* _WORK REQUEST_: Pull every line that holds the word "parsed" from the entries.

········

(* ===== verification/SampleWorkloads.v ===== *)
(** * The computations of the sample applications (sample-apps/src/sample_apps.c)

    The workloads a job runs: square roots by bisection, matrix product, random
    memory accesses, hash rounds, the mixture of them and the busy loop; the
    sieve and the Fibonacci numbers are in SampleApps.  The state is the number
    of calls of [rand] so far; [rand] itself is an arbitrary sequence with the
    range the C standard gives it. *)

From S2P Require Import Prelude Time CppStd SampleApps.

Definition EXIT_SUCCESS : Z := 0.
Definition EXIT_FAILURE : Z := 1.
Definition RAND_MAX : Z := 2 ^ 31 - 1.

(** ** Square roots *)

Section nsqrt.
(** The format of [long double]: precision and exponent range. *)
Variables prec emax : Z.

Definition ld_of (z : Z) : spec_float := binary_normalize prec emax z 0 false.
Definition ld_add : spec_float -> spec_float -> spec_float := SFadd prec emax.
Definition ld_sub : spec_float -> spec_float -> spec_float := SFsub prec emax.
Definition ld_mul : spec_float -> spec_float -> spec_float := SFmul prec emax.
Definition ld_div : spec_float -> spec_float -> spec_float := SFdiv prec emax.

(** 1.0e-12L, correctly rounded. *)
Definition precision : spec_float := ld_div (ld_of 1) (ld_of (10 ^ 12)).
Definition max_iter : Z := 56.
(* ===== verification/Getopt.v ===== *)
(** * getopt_long

    The command line parser of glibc that the orchestrator's program and the
    sample applications call: long options may be abbreviated, their argument
    follows '=' or is the next argument; short options may share an argument;
    operands are moved behind the options, and "--" ends the options.  Both
    programs stop at the first error, so nothing is reported after one. *)

From S2P Require Import Prelude Time Types Kernel Config.

(** [struct option] with no flag pointer: name, [required_argument], value. *)
Record long_opt := mk_long_opt { lo_name : list byte; lo_arg : bool; lo_val : byte }.

(** The text before and after the first '='. *)
Fixpoint split_eq (s : list byte) : list byte * option (list byte) :=
  match s with
  | [] => ([], None)
  | c :: s =>
      if decide (c = "="%byte) then ([], Some s)
      else let '(n, v) := split_eq s in (c :: n, v)
  end.

(** The options reported and the operands. *)
Definition parsed : Type := list opt_event * list (list byte).
Definition add_opt (e : opt_event) (r : parsed) : parsed := (e :: r.1, r.2).
Definition add_operand (a : list byte) (r : parsed) : parsed := (r.1, a :: r.2).

Section getopt_long.
(** The option string and the table of long options. *)
Variable short_kind : byte -> opt_kind.
Variable long_opts : list long_opt.

(** An exact name, or else the only option the name abbreviates. *)
Definition match_long (name : list byte) : option long_opt :=
  match filter (fun o => lo_name o = name) long_opts with
  | o :: _ => Some o
  | [] =>
      match filter (fun o => name `prefix_of` lo_name o) long_opts with
      | [o] => Some o
      | _ => None
      end
  end.

Fixpoint getopt_long (args : list (list byte)) : parsed :=
  match args with
  | [] => ([], [])
  | a :: rest =>
      let next (k : list byte -> opt_event) : parsed :=
        match rest with [] => ([OptError], []) | b :: rest => add_opt (k b) (getopt_long rest) end in
      let cluster := fix cluster (cs : list byte) : parsed :=
        match cs with
        | [] => getopt_long rest
        | c :: cs =>
            match short_kind c with
            | NoArg => add_opt (Opt c []) (cluster cs)
            | Unknown => ([OptError], [])
            | WithArg => match cs with _ :: _ => add_opt (Opt c cs) (getopt_long rest) | [] => next (Opt c) end
            end
        end in
      match a with
      | d :: c :: cs =>
          if decide (d = dash) then
            if decide (c = dash) then
              match cs with
              | [] => ([], rest)
              | _ =>
                  let '(name, value) := split_eq cs in
                  match match_long name with
                  | None => ([OptError], [])
                  | Some o =>
                      match value with
                      | Some v => if lo_arg o then add_opt (Opt (lo_val o) v) (getopt_long rest) else ([OptError], [])
                      | None =>
                          if lo_arg o then next (Opt (lo_val o)) else add_opt (Opt (lo_val o) []) (getopt_long rest)
                      end
                  end
              end
            else cluster (c :: cs)
          else add_operand a (getopt_long rest)
      | _ => add_operand a (getopt_long rest)
      end
  end.

(** ** The forms of an option *)

Lemma split_eq_app n v : "="%byte ∉ n -> split_eq (n ++ "="%byte :: v) = (n, Some v).
Proof.
  induction n as [|c n IH]; intros Hn; [done|]. apply not_elem_of_cons in Hn as [Hc Hn].
  cbn [app split_eq]. rewrite decide_False by congruence. by rewrite IH.
Qed.

(** --name=value *)
Lemma getopt_long_assign n o v rest :
  match_long n = Some o -> lo_arg o = true -> "="%byte ∉ n ->
  getopt_long ((dash :: dash :: n ++ "="%byte :: v) :: rest) = add_opt (Opt (lo_val o) v) (getopt_long rest).
Proof.
  intros Hm Ha Hn. cbn [getopt_long]. rewrite !decide_True by done.
  destruct (n ++ "="%byte :: v) as [|c cs] eqn:E; [by destruct n|].
  rewrite <- E, split_eq_app by done. by rewrite Hm, Ha.
Qed.

(** -c value *)
Lemma getopt_long_next c v rest :
  short_kind c = WithArg -> c <> dash ->
  getopt_long ([dash; c] :: v :: rest) = add_opt (Opt c v) (getopt_long rest).
Proof. intros Hk Hd. cbn [getopt_long]. rewrite decide_True, decide_False by done. by rewrite Hk. Qed.

(** -c *)
Lemma getopt_long_flag c rest :
  short_kind c = NoArg -> c <> dash -> getopt_long ([dash; c] :: rest) = add_opt (Opt c []) (getopt_long rest).
Proof. intros Hk Hd. cbn [getopt_long]. rewrite decide_True, decide_False by done. by rewrite Hk. Qed.

(** A name of a file or a task. *)
Lemma getopt_long_operand a rest :
  head a <> Some dash -> getopt_long (a :: rest) = add_operand a (getopt_long rest).
Proof.
  intros Ha. destruct a as [|d [|c cs]]; [done|done|]. cbn [getopt_long]. by rewrite decide_False by (intros ->; by apply Ha).
Qed.

End getopt_long.

(** --name=value on a command line. *)
Definition assign (name : string) (v : list byte) : list byte := dash :: dash :: str name ++ "="%byte :: v.
Lemma sample_options_ok evs o :
  sample_ok o ->
  match sample_options evs o with
  | inl status => status = EXIT_SUCCESS \/ status = EXIT_FAILURE
  | inr o' => sample_ok o'
  end.
Proof.
  revert o. induction evs as [|[c optarg|] evs IH]; intros o Ho; cbn [sample_options]; [done| |by right].
  pose proof (strtoul_range optarg). pose proof (atoi_range optarg). destruct Ho.
  repeat (case_decide; [try (by left); cbv zeta; try (destruct (_ || _) eqn:E; [by right|apply orb_false_iff in E as [E1%Z.ltb_ge E2%Z.ltb_ge]]);
    apply IH; by split|]). by right.
Qed.

Lemma initial_opts_ok : sample_ok initial_opts.
Proof. split; cbn; try done; lia. Qed.

Lemma strncpy_name a arg :
  length a = 16%nat /\ a !! 15%nat = Some x00 -> length (strncpy a arg 15) = 16%nat /\ strncpy a arg 15 !! 15%nat = Some x00.
Proof.
  intros [Hl Hz]. split; [rewrite length_strncpy; lia|]. unfold strncpy.
  assert (length (take 15 (cstr arg)) <= 15)%nat by (rewrite length_take; lia).
  rewrite app_assoc, lookup_app_r; rewrite length_app, length_zeros; [|lia].
  rewrite lookup_drop, <- Hz. f_equal. lia.
Qed.

(** What is set up, latest first. *)
Inductive setup :=
  | S_name (name : list byte)
  | S_sched (pid policy priority : Z)
  | S_block (sig : Z)
  | S_create (clk sig : Z) (ret timer : Z)
  | S_timer (timer flags : Z) (its : itimerspec) (ret : Z).
(* ===== verification/NodeConfig.v ===== *)
(** * Node configuration (timpani-o/src/node_config.cpp)

    The orchestrator reads the nodes of the system from a file in a subset of
    YAML.  The parser is modelled on the bytes of the file; the theorem is that
    it reads back every configuration written in the format of
    timpani-o/examples. *)

From S2P Require Import CppStd.

Record NodeConfig := mk_NodeConfig {
  nc_name : list byte;
  nc_available_cpus : list Z;
  nc_max_memory_mb : Z;
  nc_architecture : list byte;
  nc_location : list byte;
  nc_description : list byte;
}.

#[export] Instance NodeConfig_eta : Eta NodeConfig := fun c =>
  mk_NodeConfig (nc_name c) (nc_available_cpus c) (nc_max_memory_mb c) (nc_architecture c)
    (nc_location c) (nc_description c).

(** [NodeConfig()] *)
Definition NodeConfig_ctor : NodeConfig := mk_NodeConfig [] [] 4096 [] [] [].

Definition node_map := cmap (list byte) NodeConfig.

(** The members of [NodeConfigManager]. *)
Record NodeConfigManager := mk_NodeConfigManager {
  ncm_nodes : node_map;
  ncm_loaded : bool;
}.

Definition NodeConfigManager_ctor : NodeConfigManager := mk_NodeConfigManager [] false.

(** ** Strings *)

(** The results of [while (std::getline(stream, line, delim))]: the pieces
    between delimiters; an empty piece at the end of the stream is not
    reported. *)
Fixpoint getlines (delim : byte) (cur s : list byte) : list (list byte) :=
  match s with
  | [] => match cur with [] => [] | _ => [reverse cur] end
  | b :: s => if decide (b = delim) then reverse cur :: getlines delim [] s
              else getlines delim (b :: cur) s
  end.

Definition newline : byte := x0a.
Definition tab : byte := x09.
Definition space : byte := " "%byte.
Definition colon : byte := ":"%byte.
Definition comma : byte := ","%byte.
Definition hash : byte := "#"%byte.
Definition dquote : byte := x22.
Definition quote : byte := x27.

Definition blank (b : byte) : bool := bool_decide (b = space) || bool_decide (b = tab).

Fixpoint trim_left (s : list byte) : list byte :=
  match s with
  | b :: s' => if blank b then trim_left s' else s
  | [] => []
  end.

(** [s.erase(0, s.find_first_not_of(" \t")); s.erase(s.find_last_not_of(" \t") + 1)] *)
Definition trim (s : list byte) : list byte := reverse (trim_left (reverse (trim_left s))).

(** The parts before and after the first colon; [None] is [npos]. *)
Fixpoint split_colon (s : list byte) : option (list byte * list byte) :=
  match s with
  | [] => None
  | b :: s =>
      if decide (b = colon) then Some ([], s)
      else match split_colon s with Some (k, v) => Some (b :: k, v) | None => None end
  end.

(** [s.find(p) == 0] *)
Definition starts_with (p s : list byte) : bool := bool_decide (take (length p) s = p).

(** [s.front() == open && s.back() == close], then
    [s = s.substr(1, s.length() - 2)].  [front] of an empty string is
    undefined. *)
Definition enclosed (open close : byte) (s : list byte) : bool :=
  bool_decide (hd_error s = Some open) && bool_decide (last s = Some close).

Definition strip (s : list byte) : list byte := take (length s - 2) (drop 1 s).

(** ** Parsing *)

Fixpoint parse_cpu_tokens (tokens : list (list byte)) : list Z :=
  match tokens with
  | [] => []
  | token :: tokens =>
      let token := trim token in
      match token with
      | [] => parse_cpu_tokens tokens
      | _ => match stoi token with
             | Some cpu_id => cpu_id :: parse_cpu_tokens tokens
             | None => parse_cpu_tokens tokens
             end
      end
  end.

Definition ParseCpuList (cpu_str : list byte) : outcome (list Z) :=
  match cpu_str with
  | [] => UB
  | _ =>
      let clean_str := if enclosed "[" "]" cpu_str then strip cpu_str else cpu_str in
      Ret (parse_cpu_tokens (getlines comma [] clean_str))
  end.

(** The local variables of [ParseNodeSection] and [nodes_]. *)
Record parse_state := mk_parse_state {
  ps_nodes : node_map;
  ps_current_node : list byte;
  ps_current_config : NodeConfig;
  ps_in_nodes_section : bool;
  ps_in_node_definition : bool;
}.

#[export] Instance parse_state_eta : Eta parse_state := fun s =>
  mk_parse_state (ps_nodes s) (ps_current_node s) (ps_current_config s) (ps_in_nodes_section s)
    (ps_in_node_definition s).

(** The block that saves the node being read. *)
Definition save_node (s : parse_state) : parse_state :=
  if ps_in_node_definition s && negb (bool_decide (ps_current_node s = [])) then
    let config := (ps_current_config s) <| nc_name := ps_current_node s |> in
    s <| ps_current_config := config |> <| ps_nodes ::= map_set (ps_current_node s) config |>
  else s.

(** The branch of a property line.  [Ret None]: [std::stoi] threw. *)
Definition parse_property (line : list byte) (s : parse_state) : outcome (option parse_state) :=
  match split_colon line with
  | None => Ret (Some s)
  | Some (key, value) =>
      let value := trim value in
      match value with
      | [] => UB
      | _ =>
          let value := if enclosed dquote dquote value || enclosed quote quote value
                       then strip value else value in
          let c := ps_current_config s in
          let done c := Ret (Some (s <| ps_current_config := c |>)) in
          if decide (key = str "available_cpus") then
            cpus ← ParseCpuList value; done (c <| nc_available_cpus := cpus |>)
          else if decide (key = str "max_memory_mb") then
            match stoi value with
            | Some n => done (c <| nc_max_memory_mb := n |>)
            | None => Ret None
            end
          else if decide (key = str "architecture") then done (c <| nc_architecture := value |>)
          else if decide (key = str "location") then done (c <| nc_location := value |>)
          else if decide (key = str "description") then done (c <| nc_description := value |>)
          else Ret (Some s)
      end
  end.

(** One turn of the loop over the lines. *)
Definition parse_line (original_line : list byte) (s : parse_state) : outcome (option parse_state) :=
  let line := trim original_line in
  match line with
  | [] => Ret (Some s)
  | c :: _ =>
      if decide (c = hash) then Ret (Some s)
      else if decide (line = str "nodes:") then Ret (Some (s <| ps_in_nodes_section := true |>))
      else if negb (ps_in_nodes_section s) then Ret (Some s)
      else if starts_with (str "  ") original_line && negb (starts_with (str "    ") original_line)
              && bool_decide (is_Some (split_colon line)) then
        let s := save_node s in
        let name := match split_colon line with Some (k, _) => k | None => line end in
        Ret (Some (s <| ps_current_node := name |> <| ps_current_config := NodeConfig_ctor |>
                     <| ps_in_node_definition := true |>))
      else if negb (ps_in_node_definition s) then Ret (Some s)
      else if starts_with (str "    ") original_line then parse_property line s
      else Ret (Some s)
  end.

Fixpoint parse_lines (lines : list (list byte)) (s : parse_state) : outcome (option parse_state) :=
  match lines with
  | [] => Ret (Some s)
  | l :: lines =>
      r ← parse_line l s;
      match r with
      | None => Ret None
      | Some s => parse_lines lines s
      end
  end.

(** [ParseNodeSection] on [nodes_ = nodes]; it always returns [true]. *)
Definition ParseNodeSection (yaml_content : list byte) (nodes : node_map) : outcome (option node_map) :=
  r ← parse_lines (getlines newline [] yaml_content)
        (mk_parse_state nodes [] NodeConfig_ctor false false);
  match r with
  | None => Ret None
  | Some s => Ret (Some (ps_nodes (save_node s)))
  end.

Definition GetDefaultNodeConfig : NodeConfig := {|
  nc_name := str "default_node";
  nc_available_cpus := [0; 1; 2; 3];
  nc_max_memory_mb := 4096;
  nc_architecture := str "aarch64";
  nc_location := str "default_location";
  nc_description := str "Default node configuration";
|}.

(** The manager after the call and its result; [file] is the content of the
    configuration file, [None] when it cannot be opened. *)
Definition LoadFromFile (file : option (list byte)) (m : NodeConfigManager)
  : outcome (option (bool * NodeConfigManager)) :=
  match file with
  | None => Ret (Some (false, mk_NodeConfigManager [] false))
  | Some content =>
      r ← ParseNodeSection content [];
      match r with
      | None => Ret None
      | Some [] =>
          let default_node := GetDefaultNodeConfig <| nc_name := str "default_node" |> in
          Ret (Some (true, mk_NodeConfigManager (map_set (str "default_node") default_node []) true))
      | Some nodes => Ret (Some (true, mk_NodeConfigManager nodes true))
      end
  end.

Definition GetNodeConfig (node_name : list byte) (m : NodeConfigManager) : option NodeConfig :=
  map_find node_name (ncm_nodes m).

Definition GetAllNodes (m : NodeConfigManager) : node_map := ncm_nodes m.

Definition GetAvailableCpus (node_name : list byte) (m : NodeConfigManager) : list Z :=
  match GetNodeConfig node_name m with
  | Some config => nc_available_cpus config
  | None => [0; 1; 2; 3]
  end.

Definition IsLoaded (m : NodeConfigManager) : bool := ncm_loaded m.

(** ** The written format *)

Fixpoint cpu_text (cpus : list Z) : list byte :=
  match cpus with
  | [] => []
  | [c] => fmt_d c
  | c :: cpus => fmt_d c ++ str ", " ++ cpu_text cpus
  end.

Definition quoted (s : list byte) : list byte := dquote :: s ++ [dquote].

(** A property line. *)
Definition prop_line (key : string) (value : list byte) : list byte :=
  str "    " ++ str key ++ str ": " ++ value.

Definition node_lines (e : list byte * NodeConfig) : list (list byte) :=
  let '(name, c) := e in
  [ str "  " ++ name ++ [colon];
    prop_line "available_cpus" ("["%byte :: cpu_text (nc_available_cpus c) ++ ["]"%byte]);
    prop_line "max_memory_mb" (fmt_d (nc_max_memory_mb c));
    prop_line "architecture" (quoted (nc_architecture c));
    prop_line "location" (quoted (nc_location c));
    prop_line "description" (quoted (nc_description c)) ].

Definition write_config (nodes : node_map) : list byte :=
  concat ((fun l => l ++ [newline]) <$> str "nodes:" :: concat (node_lines <$> nodes)).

········

* _ANSWER_:
Definition parsed : Type := list opt_event * list (list byte).
Definition add_opt (e : opt_event) (r : parsed) : parsed := (e :: r.1, r.2).
Definition add_operand (a : list byte) (r : parsed) : parsed := (r.1, a :: r.2).
Fixpoint getopt_long (args : list (list byte)) : parsed :=
      let next (k : list byte -> opt_event) : parsed :=
      let cluster := fix cluster (cs : list byte) : parsed :=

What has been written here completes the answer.